Femmes au bord de la crise de nerfs : c'était le titre d'un film de Pedro Almodóvar, sorti en 1988. En cette année 2021, le monde de la diplomatie serait-il, lui aussi, "au bord de la crise de nerfs" ? La question mérite d'être posée. Le nouveau président des États-Unis acquiesce lorsque le journaliste de la chaîne ABC lui demande si "Poutine est un tueur". Vladimir Poutine n'est pas en reste, il répond à la sortie de Joe Biden en rappelant pour consultation son ambassadeur à Washington, et en ajoutant avec un humour grinçant, comme le ferait un enfant dans un préau d'école : "c'est celui qui le dit qui l'est".

Et que dire du nouveau ton diplomatique de la Chine, qualifiant, très officiellement, un sinologue français - dont l'expression il est vrai, avait été inutilement provocatrice - de "hyène folle" et de "petite frappe" ?

Il faudrait ajouter à ce court florilège de l'ensauvagement du langage diplomatique, la poursuite des tensions entre la Turquie d'Erdogan et la France de Macron. Même si de part et d'autre, de manière certes contradictoire, on semble rechercher l'apaisement. Le président Macron n'accusait-il pas la Turquie, dans un récent entretien télévisé, de se préparer à intervenir dans l'élection présidentielle française de 2022 ? Il s'agissait sans doute de dissuader les Turcs de se comporter comme les Russes l'avaient fait à l'égard de l'Amérique.

Un art feutré

Il fut un temps où la diplomatie était un art feutré qui présupposait la maîtrise des nuances du langage. 

Il fut un temps où la diplomatie était un art feutré qui présupposait la maîtrise des nuances du langage. Pour reprendre une expression ancienne : "Le diplomate était un honnête homme envoyé dans un royaume étranger pour y mentir dans l'intérêt de son pays". Défendre son point de vue ne signifie pas insulter systématiquement celui de l'autre.
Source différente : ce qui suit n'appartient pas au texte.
(* ===== verification/Digraph.v ===== *)
(** * Work-list traversals of a finite directed graph

    The two traversals the sources write by hand in several places: the
    breadth-first closure with an index walking a growing queue
    (src/src/research/artifacts/graph.ts, repository.ts) and the
    depth-first cycle check with [visiting] and [visited] sets (graph.ts,
    src/src/research/director/validation.ts).  The components instantiate
    them with their own child maps; the theorems of this file relate them to
    reachability in the child relation. *)

From S2P Require Import Prelude.

Section Digraph.
Context {K : Type} `{Countable K}.
Variable children : K → list K.

Implicit Types (x y : K) (queue : list K) (seen visiting visited : gset K).

Definition edge (x y : K) : Prop := y ∈ children x.

(** One pass over the children of the key at the queue's head: children
    not yet seen are marked and pushed; [on_edge] is what the loop body
    does for every child, seen or not. *)
Definition scan_children {S} (on_edge : K → S → S) (cs : list K)
  (st : gset K * list K * S) : gset K * list K * S :=
  foldl (λ '(seen, pushed, s) c,
  if decide (c ∈ seen) then (seen, pushed, on_edge c s)
  else ({[c]} ∪ seen, pushed ++ [c], on_edge c s)) st cs.

(** [for (let i = 0; i < queue.length; i += 1) ...] with the processed
    prefix of the queue dropped. *)
Fixpoint bfs {S} (on_edge : K → S → S) (fuel : nat) queue seen (s : S) :
  gset K * S :=
  match fuel, queue with
  | Datatypes.S fuel, x :: rest =>
    let '(seen', pushed, s') := scan_children on_edge (children x) (seen, [], s) in
    bfs on_edge fuel (rest ++ pushed) seen' s'
  | _, _ => (seen, s)
  end.

(** [visit] of the recursive cycle check.  [visited] is threaded, the key
    is removed from [visiting] when its call returns. *)
Fixpoint dfs_visit (cycle : K → js_error) (fuel : nat) visiting visited x :
  result (gset K) :=
  match fuel with
  | O => Throw (PlainError "stack")
  | Datatypes.S fuel =>
    if decide (x ∈ visiting) then Throw (cycle x)
    else if decide (x ∈ visited) then Ok visited
    else
      vd ← foldM (λ vd c, dfs_visit cycle fuel ({[x]} ∪ visiting) vd c)
             visited (children x);
      mret ({[x]} ∪ vd)
  end.

Definition assert_acyclic (cycle : K → js_error) (fuel : nat) (keys : list K) :
  result (gset K) :=
  foldM (λ vd x, dfs_visit cycle fuel ∅ vd x) ∅ keys.

(** ** The breadth-first closure *)

(** The children in the order the loop body meets them. *)
Definition bfs_trace (fuel : nat) queue seen : list K :=
  (bfs (λ c t, t ++ [c]) fuel queue seen []).2.

(** The keys the closure from [roots] reaches by at least one edge. *)
Definition below (roots : list K) y : Prop := ∃ r, r ∈ roots ∧ tc edge r y.

Lemma scan_children_spec {S} (on_edge : K → S → S) cs seen pushed s :
  ∃ fresh,
  scan_children on_edge cs (seen, pushed, s) =
    (list_to_set fresh ∪ seen, pushed ++ fresh, foldl (λ s c, on_edge c s) s cs)
  ∧ NoDup fresh
  ∧ (∀ c, c ∈ fresh ↔ c ∈ cs ∧ c ∉ seen)
  ∧ ∀ S' (on_edge' : K → S' → S') s',
      scan_children on_edge' cs (seen, pushed, s') =
      (list_to_set fresh ∪ seen, pushed ++ fresh, foldl (λ s c, on_edge' c s) s' cs).
Proof.
  revert seen pushed s. induction cs as [|c cs IH]; intros seen pushed s.
  { exists []. assert (list_to_set [] ∪ seen = seen) as E by set_solver.
  rewrite app_nil_r, E. split_and!; [done|constructor|set_solver|done]. }
  simpl. destruct (decide (c ∈ seen)) as [Hc|Hc].
  - destruct (IH seen pushed (on_edge c s)) as (fresh & -> & Hnd & Hf & Hany).
  exists fresh. split_and!; [done|done| |intros; apply Hany].
  intros z. rewrite elem_of_cons, Hf. clear -Hc. naive_solver.
  - destruct (IH ({[c]} ∪ seen) (pushed ++ [c]) (on_edge c s))
    as (fresh & -> & Hnd & Hf & Hany).
  assert (list_to_set fresh ∪ ({[c]} ∪ seen) =
          list_to_set (c :: fresh) ∪ seen) as E by set_solver.
  exists (c :: fresh). rewrite E. rewrite <- app_assoc. split_and!.
  + done.
  + constructor; [rewrite Hf; set_solver | done].
  + intros z. rewrite !elem_of_cons, Hf. clear -Hc.
    destruct (decide (z = c)); set_solver.
  + intros. rewrite Hany, E, <- app_assoc. done.
Qed.

(** The traversal does not depend on what the body records, and the record
    is the body run over the trace. *)
Lemma bfs_trace_spec {S} (on_edge : K → S → S) fuel :
  ∀ queue seen s t,
  bfs on_edge fuel queue seen (foldl (λ s c, on_edge c s) s t) =
  ((bfs (λ c t, t ++ [c]) fuel queue seen t).1,
  foldl (λ s c, on_edge c s) s (bfs (λ c t, t ++ [c]) fuel queue seen t).2).
Proof.
  induction fuel as [|fuel IH]; intros queue seen s t; [done|].
  destruct queue as [|x rest]; [done|]. simpl.
  destruct (scan_children_spec (λ c t, t ++ [c]) (children x) seen [] t)
  as (fresh & -> & _ & _ & Hany). rewrite Hany.
  rewrite <- IH. f_equal. clear.
  revert t; induction (children x) as [|c cs IH]; intros t; simpl; [done|].
  rewrite <- IH, foldl_app. done.
Qed.

Lemma bfs_state {S} (on_edge : K → S → S) fuel queue seen s :
  bfs on_edge fuel queue seen s =
  ((bfs (λ c t, t ++ [c]) fuel queue seen []).1,
  foldl (λ s c, on_edge c s) s (bfs_trace fuel queue seen)).
Proof. apply (bfs_trace_spec on_edge fuel queue seen s []). Qed.

Definition bfs_inv (roots : list K) (seen0 : gset K) queue seen (t : list K) : Prop :=
  (∀ x, x ∈ seen ∪ list_to_set roots → x ∈ queue ∨ ∀ y, edge x y → y ∈ t) ∧
  (∀ y, y ∈ t → y ∈ seen ∧ below roots y) ∧
  (∀ x, x ∈ seen → x ∈ seen0 ∨ x ∈ t) ∧
  (∀ x, x ∈ queue → x ∈ roots ∨ below roots x) ∧
  seen0 ⊆ seen.
Definition invalidateResearchArtifactDescendants (artifacts : list artifact_envelope)
  (roots : list artifact_ref) (reason : invalidation_reason) (now : Z) :
  result (list artifact_envelope) :=
  graph ← buildResearchArtifactGraph artifacts;
  let stale := stale_keys graph (dedup (refKey <$> roots)) in
  if decide (stale = ∅) then Ok artifacts
  else Ok ((λ a, if decide (researchArtifactKey a ∉ stale ∨ a_status a ≠ Active) then a
               else mark_stale now reason roots a) <$> artifacts).

(** ** [latestResearchArtifactRevisions] *)

Definition keep_latest (latest : jmap artifact_envelope) (artifact : artifact_envelope) :
  jmap artifact_envelope :=
  match jm_get (a_artifactId artifact) latest with
  | Some existing =>
    if (a_revision existing <? a_revision artifact)%Z
    then jm_set (a_artifactId artifact) artifact latest else latest
  | None => jm_set (a_artifactId artifact) artifact latest
  end.

Definition latestResearchArtifactRevisions (artifacts : list artifact_envelope) :
  list artifact_envelope :=
  js_sort (cmp_on a_artifactId compareText)
  (jm_values (foldl keep_latest [] artifacts)).
End Graph.

(** ** The dependency relations of a set of envelopes *)

(** [p] refers to the stored envelope with key [k]. *)
Definition resolves (artifacts : list artifact_envelope) (p : artifact_parent) (k : string) : Prop :=
  ref_kind_of (p_artifact p) ≠ ClaimRef ∧ refKey (p_artifact p) = k ∧ k ∈ keys_of artifacts.

Definition parent_edge (artifacts : list artifact_envelope) (k c : string) : Prop :=
  ∃ a p, a ∈ artifacts ∧ researchArtifactKey a = c ∧ p ∈ a_parents a ∧ resolves artifacts p k.

(** Revision lineage ([supersedes]) is not a causal dependency. *)
Definition causal_edge (artifacts : list artifact_envelope) (k c : string) : Prop :=
  ∃ a p, a ∈ artifacts ∧ researchArtifactKey a = c ∧ p ∈ a_parents a ∧
    p_relation p ≠ Supersedes ∧ resolves artifacts p k.

(** Every reference to a stored envelope carries its kind and hash. *)
Definition links_consistent (artifacts : list artifact_envelope) : Prop :=
  ∀ a p t, a ∈ artifacts → p ∈ a_parents a → ref_kind_of (p_artifact p) ≠ ClaimRef →
    t ∈ artifacts → researchArtifactKey t = refKey (p_artifact p) →
    ref_matches t (p_artifact p) = true.

Definition acyclic (artifacts : list artifact_envelope) : Prop :=
  ∀ k, ¬ tc (parent_edge artifacts) k k.

(** Every reference to an artifact is to a stored one. *)
Definition closed_references (artifacts : list artifact_envelope) : Prop :=
  ∀ a p, a ∈ artifacts → p ∈ a_parents a → ref_kind_of (p_artifact p) ≠ ClaimRef →
    refKey (p_artifact p) ∈ keys_of artifacts.

(** ** Lemmas: the two loops *)

Definition by_key (artifacts : list artifact_envelope) : jmap artifact_envelope :=
  (λ a, (researchArtifactKey a, a)) <$> artifacts.

Lemma jm_keys_by_key artifacts : jm_keys (by_key artifacts) = keys_of artifacts.
Proof. unfold jm_keys, by_key, keys_of. by rewrite <- list_fmap_compose. Qed.

Lemma jm_get_by_key artifacts k a :
  jm_get k (by_key artifacts) = Some a → a ∈ artifacts ∧ researchArtifactKey a = k.
Proof.
  intros Hg%jm_get_elem. unfold by_key in Hg.
  apply list_elem_of_fmap in Hg as (b & [= -> ->] & Hb). done.
Qed.

Lemma jm_get_by_key_NoDup artifacts a :
  NoDup (keys_of artifacts) → a ∈ artifacts →
  jm_get (researchArtifactKey a) (by_key artifacts) = Some a.
Proof.
  intros Hnd Ha. apply jm_elem_get; [by rewrite jm_keys_by_key|].
  apply list_elem_of_fmap. eauto.
Qed.

Lemma jm_get_by_key_is_Some artifacts k :
  is_Some (jm_get k (by_key artifacts)) ↔ k ∈ keys_of artifacts.
Proof. rewrite <- elem_of_jm_keys. by rewrite jm_keys_by_key. Qed.

Lemma index_loop artifacts : ∀ m,
  NoDup (jm_keys m) →
  (∀ byKey, foldM index_artifact m artifacts = Ok byKey →
     NoDup (jm_keys m ++ keys_of artifacts) ∧ byKey = m ++ by_key artifacts) ∧
  (NoDup (jm_keys m ++ keys_of artifacts) →
     foldM index_artifact m artifacts = Ok (m ++ by_key artifacts)).
Proof.
  unfold by_key, keys_of.
  induction artifacts as [|a l IH]; intros m Hnd; csimpl.
  { rewrite !app_nil_r. split; [by intros byKey [= <-]|done]. }
  assert (index_artifact m a =
    if jm_get (researchArtifactKey a) m is Some _
    then Throw (TypeError ("Research artifact " +:+ researchArtifactKey a +:+ " is duplicated."))
    else Ok (jm_set (researchArtifactKey a) a m)) as ->.
  { unfold index_artifact, jm_has. by destruct (jm_get _ m). }
  destruct (jm_get (researchArtifactKey a) m) as [b|] eqn:E; simpl.
  - split; [done|]. intros Hnd'. exfalso.
    apply NoDup_app in Hnd' as (_ & Hdis & _).
    eapply (Hdis (researchArtifactKey a)); [|by left].
    apply elem_of_jm_keys. eauto.
  - rewrite jm_keys_set_fresh by done.
    assert (jm_keys (m ++ [(researchArtifactKey a, a)]) = jm_keys m ++ [researchArtifactKey a])
      as Hk by (unfold jm_keys; by rewrite fmap_app).
    destruct (IH (m ++ [(researchArtifactKey a, a)])) as [IH1 IH2].
    { rewrite <- jm_keys_set_fresh by done. by apply jm_keys_set_NoDup. }
    rewrite Hk, <- !app_assoc in *. simpl in *. by split.
Qed.
(* ===== verification/RepoEvents.v ===== *)
(** * Status events: replay, recording and precise invalidation

    src/src/research/artifacts/repository.ts: the graph and revision checks,
    [replayStatusEvents], [appendStatusEvent], [appendPreciseInvalidationEvents],
    [descendantKeys] and [validateEmbeddedInvalidationRefs]. *)

From S2P Require Import Prelude Host JsValue Digraph ArtifactTypes ArtifactGraph RepoModel.

Section Events.
Context `{Host}.

(** ** The graph and the revision histories *)

(** [buildResearchArtifactGraph] inside the [try] block. *)
Definition validateCompleteArtifactGraph (artifacts : list artifact_envelope) :
  result artifact_graph :=
  match buildResearchArtifactGraph artifacts with
  | Ok graph =>
    match g_missingParents graph with
    | [] => Ok graph
    | missing :: _ => Throw (repositoryError "missing_parent"
        ("Artifact graph has missing parent " +:+ fullRefKey missing +:+ "."))
    end
  | Throw e =>
    if is_repository_error e then Throw e
    else invalidSchema ("Artifact graph is invalid: " +:+ messageOf e +:+ ".")
  end.

Definition compare_revision (left right : artifact_envelope) : comparison :=
  (a_revision left ?= a_revision right)%Z.

(** [result.get(id) ?? []] with the envelope pushed. *)
Definition push_history (groups : jmap (list artifact_envelope))
  (artifact : artifact_envelope) : jmap (list artifact_envelope) :=
  let history := default [] (jm_get (a_artifactId artifact) groups) in
  jm_set (a_artifactId artifact) (history ++ [artifact]) groups.

Definition groupArtifactsById (artifacts : list artifact_envelope) :
  jmap (list artifact_envelope) :=
  (λ group, (group.1, js_sort compare_revision group.2)) <$> foldl push_history [] artifacts.

(** The loop variables: [expectedRevision] and [previousCreatedAt] (minus
    infinity before the first revision). *)
Definition check_revision (kind : artifact_kind) (st : Z * option Z)
  (artifact : artifact_envelope) : result (Z * option Z) :=
  let '(expectedRevision, previousCreatedAt) := st in
  _ ← ensure (a_revision artifact =? expectedRevision)%Z
      (repositoryError "revision_conflict" ("Artifact " +:+ a_artifactId artifact
         +:+ " expected revision " +:+ pretty expectedRevision +:+ ", found "
         +:+ pretty (a_revision artifact) +:+ "."));
  _ ← ensure (bool_decide (a_kind artifact = kind))
      (repositoryError "artifact_conflict" ("Artifact " +:+ a_artifactId artifact
         +:+ " changes kind from " +:+ kind_name kind +:+ " to "
         +:+ kind_name (a_kind artifact) +:+ "."));
  _ ← ensure (match previousCreatedAt with
            | Some t => (t <=? a_createdAt artifact)%Z
            | None => true
            end)
      (repositoryError "revision_conflict" ("Artifact " +:+ a_artifactId artifact
         +:+ " revision " +:+ pretty (a_revision artifact)
         +:+ " predates its previous revision."));
  mret ((expectedRevision + 1)%Z, Some (a_createdAt artifact)).

Definition check_history (_ : unit) (group : string * list artifact_envelope) : result unit :=
  match group.2 with
  | [] => Ok tt
  | first :: _ =>
    _ ← foldM (check_revision (a_kind first)) (1%Z, None) group.2;
    mret tt
  end.

Definition assertAppendOnlyRevisionSequence (existing appended : list artifact_envelope) :
  result unit :=
  foldM check_history tt (groupArtifactsById (existing ++ appended)).

(** ** References and descendants *)

Definition find_by_key (artifacts : list artifact_envelope) (key : string) :
  option artifact_envelope :=
  List.find (λ candidate, String.eqb (researchArtifactKey candidate) key) artifacts.

Definition unresolved (ref : artifact_ref) (label : string) : js_error :=
  repositoryError "missing_parent"
  (label +:+ " " +:+ fullRefKey ref +:+ " does not resolve exactly.").

Definition resolveRef (artifacts : list artifact_envelope) (ref : artifact_ref)
  (label : string) : result artifact_envelope :=
  match find_by_key artifacts (refKey ref) with
  | Some artifact =>
    if ref_matches artifact ref then Ok artifact else Throw (unresolved ref label)
  | None => Throw (unresolved ref label)
  end.

(** The descendants the work-list loop collects; the root is in the set
    only when an edge leads back to it.  The code's cache returns the same
    set for the same root. *)
Definition descendantKeys (graph : artifact_graph) (rootKey : string) : gset string :=
  (bfs (children_of (g_invalidationChildren graph)) (λ _ u, u)
   (S (length (g_artifacts graph))) [rootKey] ∅ tt).1.

Definition check_invalidation_root (artifacts : list artifact_envelope)
  (graph : artifact_graph) (artifact : artifact_envelope) (_ : unit) (root : artifact_ref) :
  result unit :=
  _ ← resolveRef artifacts root "artifact invalidation root";
  require_schema (bool_decide
    (researchArtifactKey artifact ∈ descendantKeys graph (refKey root)))
  ("Artifact invalidation root " +:+ fullRefKey root +:+ " is not an ancestor of "
     +:+ researchArtifactKey artifact +:+ ".").

Definition check_embedded (artifacts : list artifact_envelope) (graph : artifact_graph)
  (_ : unit) (artifact : artifact_envelope) : result unit :=
  match a_invalidation artifact with
  | Some invalidation =>
    foldM (check_invalidation_root artifacts graph artifact) tt (inv_roots invalidation)
  | None => Ok tt
  end.

Definition validateEmbeddedInvalidationRefs (artifacts : list artifact_envelope)
  (graph : artifact_graph) : result unit :=
  foldM (check_embedded artifacts graph) tt artifacts.

(** ** Replay *)

Record MaterializedState := mkState {
  ms_status : artifact_status;
  ms_updatedAt : Z;
  ms_invalidation : option artifact_invalidation;
}.

Definition initial_state (a : artifact_envelope) : MaterializedState :=
  mkState (a_status a) (a_updatedAt a) (a_invalidation a).

Definition initial_states (artifacts : list artifact_envelope) : jmap MaterializedState :=
  foldl (λ m a, jm_set (researchArtifactKey a) (initial_state a) m) [] artifacts.

(** The state an event leaves its artifact in; [event.reason!] is present
    in every invalidation event the validators let through. *)
Definition state_after (to : artifact_status) (cause : event_cause)
  (reason : option invalidation_reason) (roots : list artifact_ref) (changedAt : Z) :
  MaterializedState :=
  mkState to changedAt
  (match cause, reason with
   | Invalidation, Some r => Some (mkInvalidation changedAt r roots)
   | _, _ => None
   end).

Record replay_state := mkReplay {
  rs_states : jmap MaterializedState;
  rs_eventIds : list string;
  rs_count : Z;
  rs_previousTime : option Z;
}.

Definition not_before (t : Z) (previous : option Z) : bool :=
  match previous with Some p => (p <=? t)%Z | None => true end.

Definition valid_replacement (event : status_event) (artifact : artifact_envelope)
  (roots : list artifact_envelope) : bool :=
  match roots with
  | [replacement] =>
    (bool_decide (ev_from event = Active) || bool_decide (ev_from event = Stale))
    && String.eqb (a_artifactId replacement) (a_artifactId artifact)
    && bool_decide (a_kind replacement = a_kind artifact)
    && (a_revision replacement =? a_revision artifact + 1)%Z
    && (a_updatedAt replacement <=? ev_changedAt event)%Z
  | _ => false
  end.

Definition valid_invalidation (graph : artifact_graph) (event : status_event) (key : string)
  (roots : list artifact_envelope) : bool :=
  bool_decide (ev_from event = Active)
  && forallb (λ root, bool_decide (key ∈ descendantKeys graph (researchArtifactKey root))) roots.

Definition event_text (event : status_event) (text : string) : string :=
  "Status event " +:+ ev_eventId event +:+ text.

Definition replay_event (artifacts : list artifact_envelope) (graph : artifact_graph)
  (st : replay_state) (event : status_event) : result replay_state :=
  _ ← require_schema (ev_sequence event =? rs_count st + 1)%Z
      ("Status event sequence " +:+ pretty (ev_sequence event) +:+ " is not contiguous.");
  _ ← require_schema (bool_decide (ev_eventId event ∉ rs_eventIds st))
      (event_text event " is duplicated.");
  artifact ← resolveRef artifacts (ev_artifact event) "status event artifact";
  roots ← mapM (λ root, resolveRef artifacts root "status event root") (ev_roots event);
  let key := researchArtifactKey artifact in
  state ← of_option (TypeError "Cannot read properties of undefined (reading 'status')")
          (jm_get key (rs_states st));
  _ ← require_schema (not_before (ev_changedAt event) (rs_previousTime st))
      (event_text event " is out of chronological order.");
  _ ← require_schema (bool_decide (ms_status state = ev_from event))
      (event_text event (" expected " +:+ status_name (ev_from event) +:+ ", found "
         +:+ status_name (ms_status state) +:+ "."));
  _ ← require_schema (ms_updatedAt state <=? ev_changedAt event)%Z
      (event_text event " predates the artifact state it changes.");
  _ ← match ev_cause event with
    | NewRevision => require_schema (valid_replacement event artifact roots)
        (event_text event " is not a valid adjacent replacement transition.")
    | Invalidation => require_schema (valid_invalidation graph event key roots)
        (event_text event " does not stale a strict descendant of every root.")
    end;
  mret (mkReplay
        (jm_set key (state_after (ev_to event) (ev_cause event) (ev_reason event)
           (ev_roots event) (ev_changedAt event)) (rs_states st))
        (ev_eventId event :: rs_eventIds st) (rs_count st + 1)%Z
        (Some (ev_changedAt event))).

Definition replay_from (artifacts : list artifact_envelope) : replay_state :=
  mkReplay (initial_states artifacts) [] 0 None.

Definition replayStatusEvents (artifacts : list artifact_envelope)
  (events : list status_event) (graph : artifact_graph) : result (jmap MaterializedState) :=
  st ← foldM (replay_event artifacts graph) (replay_from artifacts) events;
  mret (rs_states st).

(** ** Recording *)

(** The event log and the states the transaction builds. *)
Record event_log := mkLog {
  log_events : list status_event;
  log_states : jmap MaterializedState;
}.

Definition with_id (body : status_event) (eventId : string) : status_event :=
  mkEvent (ev_sequence body) eventId (ev_artifact body) (ev_from body) (ev_to body)
  (ev_cause body) (ev_roots body) (ev_reason body) (ev_changedAt body).

Definition appendStatusEvent (log : event_log) (artifact : artifact_envelope)
  (to : artifact_status) (cause : event_cause) (roots : list artifact_ref)
  (reason : option invalidation_reason) (changedAt : Z) : result event_log :=
  let key := researchArtifactKey artifact in
  state ← of_option (TypeError ("Missing status state for " +:+ key +:+ "."))
          (jm_get key (log_states log));
  if decide (ms_status state = to) then Ok log
  else
  _ ← ensure (ms_updatedAt state <=? changedAt)%Z
        (repositoryError "revision_conflict" ("Status transition for " +:+ key
           +:+ " predates its current state."));
  let sequence := (Z.of_nat (length (log_events log)) + 1)%Z in
  let body := mkEvent sequence "" (toResearchArtifactRef artifact) (ms_status state) to
    cause (uniqueRefs roots) reason changedAt in
  eventId ← Repo.statusEventId body;
  let event := with_id body eventId in
  mret (mkLog (log_events log ++ [event])
          (jm_set key (state_after to cause reason (ev_roots event) changedAt)
             (log_states log))).

(** ** Precise invalidation *)

(** [rootsByDescendant]: per descendant, the roots it was reached from. *)
Definition root_map := jmap (jmap artifact_ref).

Definition record_root (explicit : gset string) (root : artifact_ref) (childKey : string)
  (m : root_map) : root_map :=
  if decide (childKey ∈ explicit) then m
  else jm_set childKey
       (jm_set (fullRefKey root) root (default [] (jm_get childKey m))) m.

Definition walk_root (graph : artifact_graph) (explicit : gset string) (m : root_map)
  (root : artifact_ref) : root_map :=
  (bfs (children_of (g_invalidationChildren graph)) (record_root explicit root)
   (S (length (g_artifacts graph))) [refKey root] {[refKey root]} m).2.

Definition roots_by_descendant (graph : artifact_graph) (roots : list artifact_ref) : root_map :=
  foldl (walk_root graph (list_to_set (refKey <$> roots))) [] roots.

Definition stale_step (artifacts : jmap artifact_envelope) (rootsOf : root_map)
  (reason : invalidation_reason) (changedAt : Z)
  (st : event_log * list artifact_ref) (key : string) :
  result (event_log * list artifact_ref) :=
  let '(log, staleRefs) := st in
  match jm_get key artifacts with
  | Some artifact =>
    if decide (ms_status <$> jm_get key (log_states log) = Some Active) then
      log' ← appendStatusEvent log artifact Stale Invalidation
               (jm_values (default [] (jm_get key rootsOf))) (Some reason) changedAt;
      mret (log', staleRefs ++ [toResearchArtifactRef artifact])
    else Ok st
  | None => Ok st
  end.

Definition appendPreciseInvalidationEvents (graph : artifact_graph)
  (artifacts : list artifact_envelope) (log : event_log) (roots : list artifact_ref)
  (reason : invalidation_reason) (changedAt : Z) :
  result (event_log * list artifact_ref) :=
  match roots with
  | [] => Ok (log, [])
  | _ =>
    let rootsOf := roots_by_descendant graph roots in
    st ← foldM (stale_step (jm_index researchArtifactKey artifacts) rootsOf reason changedAt)
           (log, []) (js_sort compareText (jm_keys rootsOf));
    mret (st.1, sortRefs st.2)
  end.

(** ** Materialization *)

Definition materialize_one (states : jmap MaterializedState) (artifact : artifact_envelope) :
  result artifact_envelope :=
  match jm_get (researchArtifactKey artifact) states with
  | Some state =>
    Ok (mkEnvelope (a_artifactId artifact) (a_revision artifact) (a_kind artifact)
          (ms_status state) (a_createdAt artifact) (ms_updatedAt state)
          (a_contentHash artifact) (a_producer artifact) (a_parents artifact)
          (a_sources artifact) (ms_invalidation state) (a_payload artifact))
  | None => invalidSchema ("Artifact " +:+ researchArtifactKey artifact
            +:+ " has no materialized state.")
  end.

Definition materializeArtifacts (artifacts : list artifact_envelope)
  (events : list status_event) : result (list artifact_envelope) :=
  graph ← validateCompleteArtifactGraph artifacts;
  states ← replayStatusEvents artifacts events graph;
  mapM (materialize_one states) artifacts.
End Events.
Talleyrand pouvait être cynique, opportuniste, corrompu, il restera dans l'Histoire comme l'homme qui a su, lors du congrès de Vienne, au lendemain de la Révolution et de l'Empire, réintroduire la France dans le concert des nations, en trouvant un langage et un style commun avec les puissances victorieuses. On peut éprouver des réserves très sérieuses à l'égard des politiques menées par Henry Kissinger, en Asie ou en Amérique latine. Mais il savait trouver les mots qui convenaient pour mettre en confiance des personnalités aussi diverses que le Chinois Zhou Enlai ou le Syrien Hafez El Assad.

Climat de tension

Regretter les "grands diplomates d'hier" n'a pas de sens. Le monde a trop radicalement changé pour se laisser aller à une quelconque nostalgie. Et le cynisme absolu n'est pas la meilleure des boussoles. Il est par contre légitime d'essayer de comprendre comment on a pu arriver à une telle dérive de "l'art diplomatique".

S'agit-il bien de cela d'ailleurs ou les diplomates, comme les jeunes "loups combattants" chinois, ne font-ils que suivre à la lettre les instructions d'agressivité, sinon de brutalité de langage, données par leurs dirigeants ?

Pour comprendre "l'ensauvagement" du langage diplomatique, on peut mettre en avant l'impact de la révolution de la communication, et même le climat de tension exacerbée crée par la pandémie. Mais l'explication principale est ailleurs. La confrontation entre les "grands" est revenue sur le terrain des idées. Le monde post-idéologique est derrière nous.

En changeant de ton et plus encore de cap à l'égard de la Russie, Joe Biden ne marque pas seulement sa différence avec Donald Trump. Son message est simple et tient en une formule : Ce n'est pas uniquement l'Amérique qui est de retour, mais l'Amérique des valeurs. Ce qui lui permet, comme dans un jeu de billard, d'envoyer un message sans ambiguïté à la Chine : "Je n'oublie pas le sort de la minorité ouïgoure". Et plus globalement, un signal qui se veut fort à tous les régimes despotiques qui oppriment leurs peuples, au premier rang desquels aujourd'hui, les généraux birmans.

La confrontation entre les "grands" est revenue sur le terrain des idées. Le monde post-idéologique est derrière nous.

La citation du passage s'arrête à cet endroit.